Collected data:
_ _ _

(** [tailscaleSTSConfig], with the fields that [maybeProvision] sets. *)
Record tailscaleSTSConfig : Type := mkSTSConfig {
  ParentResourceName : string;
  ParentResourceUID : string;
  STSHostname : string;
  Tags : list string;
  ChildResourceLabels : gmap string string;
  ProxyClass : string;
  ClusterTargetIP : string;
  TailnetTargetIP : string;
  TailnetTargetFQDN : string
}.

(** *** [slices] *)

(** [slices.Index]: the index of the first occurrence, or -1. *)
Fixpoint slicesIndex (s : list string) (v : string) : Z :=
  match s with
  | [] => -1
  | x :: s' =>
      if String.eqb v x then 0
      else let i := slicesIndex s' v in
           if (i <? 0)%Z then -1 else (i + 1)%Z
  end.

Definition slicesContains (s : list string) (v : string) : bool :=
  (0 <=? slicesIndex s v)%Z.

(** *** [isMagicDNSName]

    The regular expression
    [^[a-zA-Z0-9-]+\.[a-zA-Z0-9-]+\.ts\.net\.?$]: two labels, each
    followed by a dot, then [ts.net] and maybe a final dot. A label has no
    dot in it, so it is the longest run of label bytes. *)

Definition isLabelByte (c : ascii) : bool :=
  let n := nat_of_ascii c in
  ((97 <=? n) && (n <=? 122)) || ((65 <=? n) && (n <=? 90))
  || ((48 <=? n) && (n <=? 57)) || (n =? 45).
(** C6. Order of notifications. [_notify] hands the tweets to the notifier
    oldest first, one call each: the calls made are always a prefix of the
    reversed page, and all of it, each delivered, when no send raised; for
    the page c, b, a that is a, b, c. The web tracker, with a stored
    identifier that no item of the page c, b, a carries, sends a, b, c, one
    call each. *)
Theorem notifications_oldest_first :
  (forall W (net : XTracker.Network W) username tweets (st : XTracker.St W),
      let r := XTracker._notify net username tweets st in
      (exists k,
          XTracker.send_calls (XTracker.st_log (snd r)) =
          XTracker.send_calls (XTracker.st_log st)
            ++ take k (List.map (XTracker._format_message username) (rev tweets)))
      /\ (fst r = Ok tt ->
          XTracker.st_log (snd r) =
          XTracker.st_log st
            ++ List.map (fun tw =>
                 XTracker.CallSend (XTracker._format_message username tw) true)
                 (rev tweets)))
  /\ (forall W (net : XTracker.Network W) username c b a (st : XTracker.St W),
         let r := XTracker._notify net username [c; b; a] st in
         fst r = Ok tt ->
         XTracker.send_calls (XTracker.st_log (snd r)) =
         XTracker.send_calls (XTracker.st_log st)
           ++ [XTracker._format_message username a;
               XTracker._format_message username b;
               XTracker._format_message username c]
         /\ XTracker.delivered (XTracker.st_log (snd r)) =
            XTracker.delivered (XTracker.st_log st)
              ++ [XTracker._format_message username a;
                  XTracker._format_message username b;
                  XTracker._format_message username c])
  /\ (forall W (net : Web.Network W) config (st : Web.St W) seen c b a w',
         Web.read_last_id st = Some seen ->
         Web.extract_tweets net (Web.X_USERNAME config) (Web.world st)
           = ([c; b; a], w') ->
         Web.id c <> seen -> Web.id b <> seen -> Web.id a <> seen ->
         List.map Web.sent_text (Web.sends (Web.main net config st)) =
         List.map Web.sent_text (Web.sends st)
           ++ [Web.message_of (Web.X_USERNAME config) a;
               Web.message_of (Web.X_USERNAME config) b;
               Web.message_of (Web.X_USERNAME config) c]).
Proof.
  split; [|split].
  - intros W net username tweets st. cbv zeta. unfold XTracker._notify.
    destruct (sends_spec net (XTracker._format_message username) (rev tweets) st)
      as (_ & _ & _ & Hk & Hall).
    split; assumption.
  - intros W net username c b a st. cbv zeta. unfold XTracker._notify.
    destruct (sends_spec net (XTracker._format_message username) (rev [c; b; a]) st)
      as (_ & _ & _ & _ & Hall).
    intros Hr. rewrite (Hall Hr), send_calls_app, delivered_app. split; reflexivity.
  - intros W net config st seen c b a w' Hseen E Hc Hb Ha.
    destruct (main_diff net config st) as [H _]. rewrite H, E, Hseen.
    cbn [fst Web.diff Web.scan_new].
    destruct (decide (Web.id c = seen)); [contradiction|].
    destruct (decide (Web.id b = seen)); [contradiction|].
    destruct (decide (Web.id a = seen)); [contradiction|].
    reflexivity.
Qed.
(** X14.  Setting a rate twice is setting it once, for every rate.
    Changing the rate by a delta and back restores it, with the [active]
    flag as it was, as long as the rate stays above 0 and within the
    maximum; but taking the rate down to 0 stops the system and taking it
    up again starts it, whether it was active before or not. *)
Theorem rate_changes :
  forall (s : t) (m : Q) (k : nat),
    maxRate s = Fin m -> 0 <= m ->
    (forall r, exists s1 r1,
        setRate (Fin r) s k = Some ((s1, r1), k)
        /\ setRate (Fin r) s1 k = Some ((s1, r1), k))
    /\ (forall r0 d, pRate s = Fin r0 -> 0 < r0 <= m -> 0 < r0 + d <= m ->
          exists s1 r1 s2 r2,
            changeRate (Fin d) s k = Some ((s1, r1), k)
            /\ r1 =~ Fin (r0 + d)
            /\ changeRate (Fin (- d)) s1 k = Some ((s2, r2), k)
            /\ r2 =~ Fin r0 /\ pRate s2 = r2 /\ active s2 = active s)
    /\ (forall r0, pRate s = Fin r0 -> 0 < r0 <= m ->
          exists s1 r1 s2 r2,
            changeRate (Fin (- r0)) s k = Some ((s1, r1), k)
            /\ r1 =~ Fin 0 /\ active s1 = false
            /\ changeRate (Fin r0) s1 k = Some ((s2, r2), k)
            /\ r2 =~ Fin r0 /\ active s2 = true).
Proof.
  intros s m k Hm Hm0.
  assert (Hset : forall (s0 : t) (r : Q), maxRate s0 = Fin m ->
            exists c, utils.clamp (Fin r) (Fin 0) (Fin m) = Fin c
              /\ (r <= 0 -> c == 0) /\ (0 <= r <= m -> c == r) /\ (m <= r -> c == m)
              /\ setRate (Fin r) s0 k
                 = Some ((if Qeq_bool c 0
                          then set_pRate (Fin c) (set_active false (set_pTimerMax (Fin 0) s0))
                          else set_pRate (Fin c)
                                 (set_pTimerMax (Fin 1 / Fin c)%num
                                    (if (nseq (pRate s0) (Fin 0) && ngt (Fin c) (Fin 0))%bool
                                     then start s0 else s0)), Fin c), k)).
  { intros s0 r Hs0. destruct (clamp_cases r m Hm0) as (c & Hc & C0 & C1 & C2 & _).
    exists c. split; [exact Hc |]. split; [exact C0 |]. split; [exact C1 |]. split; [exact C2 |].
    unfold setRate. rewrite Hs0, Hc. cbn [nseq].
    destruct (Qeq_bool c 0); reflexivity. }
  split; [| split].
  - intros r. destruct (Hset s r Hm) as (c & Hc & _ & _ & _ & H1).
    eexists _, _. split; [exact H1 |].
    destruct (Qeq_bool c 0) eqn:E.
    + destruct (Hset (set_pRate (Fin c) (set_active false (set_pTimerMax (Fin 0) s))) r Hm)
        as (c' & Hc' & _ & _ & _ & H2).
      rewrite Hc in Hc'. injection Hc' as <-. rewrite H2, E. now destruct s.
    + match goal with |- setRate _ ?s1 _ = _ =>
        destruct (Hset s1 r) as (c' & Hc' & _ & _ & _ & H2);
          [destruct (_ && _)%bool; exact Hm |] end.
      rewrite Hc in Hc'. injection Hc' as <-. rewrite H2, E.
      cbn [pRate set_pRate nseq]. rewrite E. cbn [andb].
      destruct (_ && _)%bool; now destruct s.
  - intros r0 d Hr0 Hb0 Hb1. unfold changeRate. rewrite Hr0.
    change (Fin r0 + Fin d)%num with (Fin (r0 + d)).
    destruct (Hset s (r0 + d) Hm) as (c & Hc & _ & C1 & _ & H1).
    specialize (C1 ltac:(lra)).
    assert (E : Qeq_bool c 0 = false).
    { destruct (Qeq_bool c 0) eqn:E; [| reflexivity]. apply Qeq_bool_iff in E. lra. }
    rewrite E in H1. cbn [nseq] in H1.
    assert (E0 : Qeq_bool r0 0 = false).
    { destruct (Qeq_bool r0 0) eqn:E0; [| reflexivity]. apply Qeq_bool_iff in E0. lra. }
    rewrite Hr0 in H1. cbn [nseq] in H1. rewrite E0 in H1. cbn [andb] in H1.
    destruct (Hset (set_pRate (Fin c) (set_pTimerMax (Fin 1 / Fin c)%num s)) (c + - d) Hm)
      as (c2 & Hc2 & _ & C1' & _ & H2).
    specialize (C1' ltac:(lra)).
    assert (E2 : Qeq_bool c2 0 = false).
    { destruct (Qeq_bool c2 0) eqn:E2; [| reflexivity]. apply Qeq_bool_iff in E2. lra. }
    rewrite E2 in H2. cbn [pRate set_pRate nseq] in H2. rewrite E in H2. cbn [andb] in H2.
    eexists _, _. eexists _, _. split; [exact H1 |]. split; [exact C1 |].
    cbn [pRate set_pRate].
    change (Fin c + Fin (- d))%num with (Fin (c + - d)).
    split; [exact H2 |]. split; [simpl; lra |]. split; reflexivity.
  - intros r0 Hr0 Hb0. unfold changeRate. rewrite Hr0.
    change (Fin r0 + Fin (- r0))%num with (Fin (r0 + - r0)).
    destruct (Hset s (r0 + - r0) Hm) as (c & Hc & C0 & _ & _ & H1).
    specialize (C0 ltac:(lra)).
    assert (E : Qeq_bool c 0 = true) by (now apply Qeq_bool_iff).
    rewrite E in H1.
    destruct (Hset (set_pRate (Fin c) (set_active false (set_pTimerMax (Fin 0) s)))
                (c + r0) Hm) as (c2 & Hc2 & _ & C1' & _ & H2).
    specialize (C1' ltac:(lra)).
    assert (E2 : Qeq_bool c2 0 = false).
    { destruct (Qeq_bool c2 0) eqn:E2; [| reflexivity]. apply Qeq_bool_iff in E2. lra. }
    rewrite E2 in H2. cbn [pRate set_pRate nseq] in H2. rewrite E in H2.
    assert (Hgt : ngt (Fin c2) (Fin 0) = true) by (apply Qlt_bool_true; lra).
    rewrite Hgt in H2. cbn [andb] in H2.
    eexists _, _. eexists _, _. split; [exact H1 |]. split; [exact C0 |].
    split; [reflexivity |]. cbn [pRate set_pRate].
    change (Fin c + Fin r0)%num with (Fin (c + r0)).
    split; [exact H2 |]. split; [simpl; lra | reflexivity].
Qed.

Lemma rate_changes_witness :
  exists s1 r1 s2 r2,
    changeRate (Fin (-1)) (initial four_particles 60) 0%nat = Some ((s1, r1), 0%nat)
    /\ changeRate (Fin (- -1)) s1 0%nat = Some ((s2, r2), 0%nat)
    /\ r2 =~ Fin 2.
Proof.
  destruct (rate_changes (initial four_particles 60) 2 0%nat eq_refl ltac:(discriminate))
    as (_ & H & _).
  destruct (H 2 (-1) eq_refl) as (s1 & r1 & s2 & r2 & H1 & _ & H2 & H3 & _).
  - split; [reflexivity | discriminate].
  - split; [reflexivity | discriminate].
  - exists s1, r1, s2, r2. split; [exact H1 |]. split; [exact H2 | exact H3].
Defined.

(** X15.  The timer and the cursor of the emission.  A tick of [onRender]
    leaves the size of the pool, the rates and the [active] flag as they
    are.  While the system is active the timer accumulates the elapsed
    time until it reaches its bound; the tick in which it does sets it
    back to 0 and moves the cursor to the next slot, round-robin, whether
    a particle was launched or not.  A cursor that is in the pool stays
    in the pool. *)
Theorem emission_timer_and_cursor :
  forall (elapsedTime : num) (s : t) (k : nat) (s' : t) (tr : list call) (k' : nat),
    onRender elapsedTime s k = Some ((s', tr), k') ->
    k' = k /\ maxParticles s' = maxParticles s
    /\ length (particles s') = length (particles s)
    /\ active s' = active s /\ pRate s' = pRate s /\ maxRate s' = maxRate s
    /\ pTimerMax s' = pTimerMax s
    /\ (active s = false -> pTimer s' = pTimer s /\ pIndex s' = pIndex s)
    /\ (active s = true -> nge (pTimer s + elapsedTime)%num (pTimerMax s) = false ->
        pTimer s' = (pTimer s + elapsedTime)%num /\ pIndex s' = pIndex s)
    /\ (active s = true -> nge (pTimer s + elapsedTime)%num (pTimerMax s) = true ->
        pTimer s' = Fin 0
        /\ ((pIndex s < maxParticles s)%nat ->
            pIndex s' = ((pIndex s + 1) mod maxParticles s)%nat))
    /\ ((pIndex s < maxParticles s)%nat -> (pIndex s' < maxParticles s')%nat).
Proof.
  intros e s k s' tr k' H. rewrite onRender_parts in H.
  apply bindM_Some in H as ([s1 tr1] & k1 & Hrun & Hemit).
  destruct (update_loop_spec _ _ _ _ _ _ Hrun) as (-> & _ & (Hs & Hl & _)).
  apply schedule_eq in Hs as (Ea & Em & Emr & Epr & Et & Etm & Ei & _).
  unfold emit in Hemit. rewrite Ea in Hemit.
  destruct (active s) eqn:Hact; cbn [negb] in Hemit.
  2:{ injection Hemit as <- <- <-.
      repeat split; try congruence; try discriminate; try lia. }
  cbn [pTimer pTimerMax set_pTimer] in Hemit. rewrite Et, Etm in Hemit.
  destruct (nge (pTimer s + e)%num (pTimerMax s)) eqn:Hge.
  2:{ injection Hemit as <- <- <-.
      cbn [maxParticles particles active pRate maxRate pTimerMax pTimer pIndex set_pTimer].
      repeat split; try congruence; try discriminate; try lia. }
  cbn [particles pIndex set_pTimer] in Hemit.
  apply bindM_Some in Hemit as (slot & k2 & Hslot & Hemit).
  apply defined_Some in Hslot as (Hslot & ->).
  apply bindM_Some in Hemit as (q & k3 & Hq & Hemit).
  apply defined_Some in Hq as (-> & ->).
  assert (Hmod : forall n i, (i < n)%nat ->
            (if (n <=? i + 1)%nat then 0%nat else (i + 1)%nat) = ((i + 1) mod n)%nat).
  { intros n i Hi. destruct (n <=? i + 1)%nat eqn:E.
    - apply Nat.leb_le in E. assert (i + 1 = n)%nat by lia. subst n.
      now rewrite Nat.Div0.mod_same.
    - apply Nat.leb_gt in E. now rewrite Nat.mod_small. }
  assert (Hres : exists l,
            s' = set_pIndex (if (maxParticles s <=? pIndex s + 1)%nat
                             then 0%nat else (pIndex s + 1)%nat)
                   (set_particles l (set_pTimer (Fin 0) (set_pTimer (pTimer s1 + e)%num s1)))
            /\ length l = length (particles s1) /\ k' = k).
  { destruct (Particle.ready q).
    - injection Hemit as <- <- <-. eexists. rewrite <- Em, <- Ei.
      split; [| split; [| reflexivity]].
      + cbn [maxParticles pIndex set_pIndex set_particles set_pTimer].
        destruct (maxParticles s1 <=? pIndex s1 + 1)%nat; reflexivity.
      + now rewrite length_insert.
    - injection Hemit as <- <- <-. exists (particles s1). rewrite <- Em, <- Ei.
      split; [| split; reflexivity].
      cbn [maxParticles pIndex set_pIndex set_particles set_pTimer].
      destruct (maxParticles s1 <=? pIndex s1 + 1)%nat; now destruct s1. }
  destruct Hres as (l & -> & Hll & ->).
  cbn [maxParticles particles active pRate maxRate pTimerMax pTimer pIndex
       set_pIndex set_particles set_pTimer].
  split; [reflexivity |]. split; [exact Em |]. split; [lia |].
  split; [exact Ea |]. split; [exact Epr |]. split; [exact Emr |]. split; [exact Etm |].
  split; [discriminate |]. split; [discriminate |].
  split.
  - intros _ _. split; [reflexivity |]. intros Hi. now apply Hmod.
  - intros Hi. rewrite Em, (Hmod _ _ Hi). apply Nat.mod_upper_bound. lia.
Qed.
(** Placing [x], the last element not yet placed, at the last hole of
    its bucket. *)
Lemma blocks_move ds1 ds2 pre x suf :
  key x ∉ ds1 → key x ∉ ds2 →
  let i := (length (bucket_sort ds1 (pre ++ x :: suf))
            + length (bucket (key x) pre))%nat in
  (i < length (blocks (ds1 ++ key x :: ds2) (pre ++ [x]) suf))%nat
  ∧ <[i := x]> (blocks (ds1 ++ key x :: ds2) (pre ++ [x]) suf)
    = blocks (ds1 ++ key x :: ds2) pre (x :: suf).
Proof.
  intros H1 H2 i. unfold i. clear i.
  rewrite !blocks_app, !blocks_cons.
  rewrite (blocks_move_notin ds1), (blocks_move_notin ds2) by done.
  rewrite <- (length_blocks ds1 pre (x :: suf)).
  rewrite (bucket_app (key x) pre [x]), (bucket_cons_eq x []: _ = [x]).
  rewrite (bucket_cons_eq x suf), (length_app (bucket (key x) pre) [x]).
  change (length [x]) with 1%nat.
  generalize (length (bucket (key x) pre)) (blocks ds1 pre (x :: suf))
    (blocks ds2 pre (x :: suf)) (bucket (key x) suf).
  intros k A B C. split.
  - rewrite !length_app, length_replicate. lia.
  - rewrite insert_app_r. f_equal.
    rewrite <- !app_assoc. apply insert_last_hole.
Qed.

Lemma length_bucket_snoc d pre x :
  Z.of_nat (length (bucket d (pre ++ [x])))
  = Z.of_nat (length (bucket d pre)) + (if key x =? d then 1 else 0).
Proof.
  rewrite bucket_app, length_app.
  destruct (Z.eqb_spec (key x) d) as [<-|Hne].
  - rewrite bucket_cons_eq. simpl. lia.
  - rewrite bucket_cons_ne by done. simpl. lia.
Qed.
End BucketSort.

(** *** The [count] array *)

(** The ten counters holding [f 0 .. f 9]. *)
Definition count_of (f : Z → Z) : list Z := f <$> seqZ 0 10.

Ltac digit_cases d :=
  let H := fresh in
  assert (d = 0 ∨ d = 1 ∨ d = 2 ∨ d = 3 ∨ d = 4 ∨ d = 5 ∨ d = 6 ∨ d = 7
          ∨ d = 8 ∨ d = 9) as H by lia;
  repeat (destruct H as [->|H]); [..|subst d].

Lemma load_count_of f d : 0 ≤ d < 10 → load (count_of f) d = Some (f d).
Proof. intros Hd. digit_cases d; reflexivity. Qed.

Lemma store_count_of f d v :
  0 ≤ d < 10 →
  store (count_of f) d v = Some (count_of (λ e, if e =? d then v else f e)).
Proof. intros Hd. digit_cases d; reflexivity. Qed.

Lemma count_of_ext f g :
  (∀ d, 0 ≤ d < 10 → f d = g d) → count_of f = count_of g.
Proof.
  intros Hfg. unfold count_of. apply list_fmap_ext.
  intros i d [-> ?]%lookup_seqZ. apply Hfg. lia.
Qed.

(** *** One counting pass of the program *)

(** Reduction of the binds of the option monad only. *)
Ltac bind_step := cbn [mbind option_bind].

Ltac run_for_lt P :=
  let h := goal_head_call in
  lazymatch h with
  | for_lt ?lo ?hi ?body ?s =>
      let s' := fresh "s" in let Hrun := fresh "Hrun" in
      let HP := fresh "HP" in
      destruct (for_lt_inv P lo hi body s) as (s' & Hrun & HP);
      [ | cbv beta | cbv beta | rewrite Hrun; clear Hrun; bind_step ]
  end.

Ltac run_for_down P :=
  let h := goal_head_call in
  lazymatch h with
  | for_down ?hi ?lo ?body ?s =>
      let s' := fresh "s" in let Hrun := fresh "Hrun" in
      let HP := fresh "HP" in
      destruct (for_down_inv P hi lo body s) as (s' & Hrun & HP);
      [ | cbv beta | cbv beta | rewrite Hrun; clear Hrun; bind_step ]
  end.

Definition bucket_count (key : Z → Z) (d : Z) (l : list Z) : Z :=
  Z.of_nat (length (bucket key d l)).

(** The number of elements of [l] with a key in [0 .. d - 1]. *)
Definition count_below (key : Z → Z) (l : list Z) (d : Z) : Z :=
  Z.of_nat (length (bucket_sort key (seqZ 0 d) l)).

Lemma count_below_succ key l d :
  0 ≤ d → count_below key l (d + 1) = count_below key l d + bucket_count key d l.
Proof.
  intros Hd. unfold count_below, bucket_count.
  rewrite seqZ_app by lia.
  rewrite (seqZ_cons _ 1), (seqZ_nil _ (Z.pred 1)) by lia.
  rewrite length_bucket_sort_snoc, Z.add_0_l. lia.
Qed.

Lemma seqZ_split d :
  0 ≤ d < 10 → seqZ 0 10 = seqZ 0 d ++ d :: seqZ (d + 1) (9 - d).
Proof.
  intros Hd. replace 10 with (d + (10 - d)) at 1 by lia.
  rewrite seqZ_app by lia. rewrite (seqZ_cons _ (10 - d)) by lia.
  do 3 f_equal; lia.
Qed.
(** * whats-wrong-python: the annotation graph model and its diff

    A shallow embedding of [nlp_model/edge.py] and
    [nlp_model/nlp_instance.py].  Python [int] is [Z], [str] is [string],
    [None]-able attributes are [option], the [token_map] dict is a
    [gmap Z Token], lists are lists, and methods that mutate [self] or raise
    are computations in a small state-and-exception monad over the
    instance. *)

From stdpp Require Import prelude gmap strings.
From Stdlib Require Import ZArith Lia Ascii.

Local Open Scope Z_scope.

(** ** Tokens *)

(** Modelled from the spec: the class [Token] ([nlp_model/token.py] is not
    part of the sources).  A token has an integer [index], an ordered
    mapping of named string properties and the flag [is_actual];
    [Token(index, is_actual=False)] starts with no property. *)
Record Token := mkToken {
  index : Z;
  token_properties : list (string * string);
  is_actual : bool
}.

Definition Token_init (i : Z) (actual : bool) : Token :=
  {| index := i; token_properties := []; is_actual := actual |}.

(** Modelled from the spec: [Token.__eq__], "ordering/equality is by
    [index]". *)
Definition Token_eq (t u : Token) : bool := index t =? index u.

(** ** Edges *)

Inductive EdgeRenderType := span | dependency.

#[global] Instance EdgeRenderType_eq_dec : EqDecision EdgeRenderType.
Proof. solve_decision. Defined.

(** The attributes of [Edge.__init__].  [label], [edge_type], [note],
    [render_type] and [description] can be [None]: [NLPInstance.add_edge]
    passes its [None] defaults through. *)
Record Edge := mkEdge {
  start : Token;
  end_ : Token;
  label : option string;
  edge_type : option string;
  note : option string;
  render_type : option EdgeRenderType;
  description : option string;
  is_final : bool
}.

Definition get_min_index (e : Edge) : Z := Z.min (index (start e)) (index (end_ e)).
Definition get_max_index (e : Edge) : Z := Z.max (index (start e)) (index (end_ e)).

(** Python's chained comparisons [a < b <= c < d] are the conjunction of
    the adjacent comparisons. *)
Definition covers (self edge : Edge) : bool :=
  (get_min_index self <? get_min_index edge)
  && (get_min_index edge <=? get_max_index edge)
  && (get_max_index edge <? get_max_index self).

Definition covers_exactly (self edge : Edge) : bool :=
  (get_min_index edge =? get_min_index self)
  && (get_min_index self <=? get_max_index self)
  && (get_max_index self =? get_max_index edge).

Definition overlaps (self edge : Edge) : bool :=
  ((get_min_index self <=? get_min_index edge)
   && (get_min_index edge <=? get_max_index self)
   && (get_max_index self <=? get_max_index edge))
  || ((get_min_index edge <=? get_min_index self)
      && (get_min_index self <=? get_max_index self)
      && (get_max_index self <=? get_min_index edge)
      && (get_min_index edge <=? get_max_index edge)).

_ _ _

__WHAT THE TASK REQUIRES__. Please copy the lines above from the line with "the page c, b, a that" up to and including the line with "let r := XTracker._notify net username [c;", exactly as written and with nothing else.

__OUTPUT FOR THIS EXERCISE__.
    the page c, b, a that is a, b, c. The web tracker, with a stored
    identifier that no item of the page c, b, a carries, sends a, b, c, one
    call each. *)
Theorem notifications_oldest_first :
  (forall W (net : XTracker.Network W) username tweets (st : XTracker.St W),
      let r := XTracker._notify net username tweets st in
      (exists k,
          XTracker.send_calls (XTracker.st_log (snd r)) =
          XTracker.send_calls (XTracker.st_log st)
            ++ take k (List.map (XTracker._format_message username) (rev tweets)))
      /\ (fst r = Ok tt ->
          XTracker.st_log (snd r) =
          XTracker.st_log st
            ++ List.map (fun tw =>
                 XTracker.CallSend (XTracker._format_message username tw) true)
                 (rev tweets)))
  /\ (forall W (net : XTracker.Network W) username c b a (st : XTracker.St W),
         let r := XTracker._notify net username [c; b; a] st in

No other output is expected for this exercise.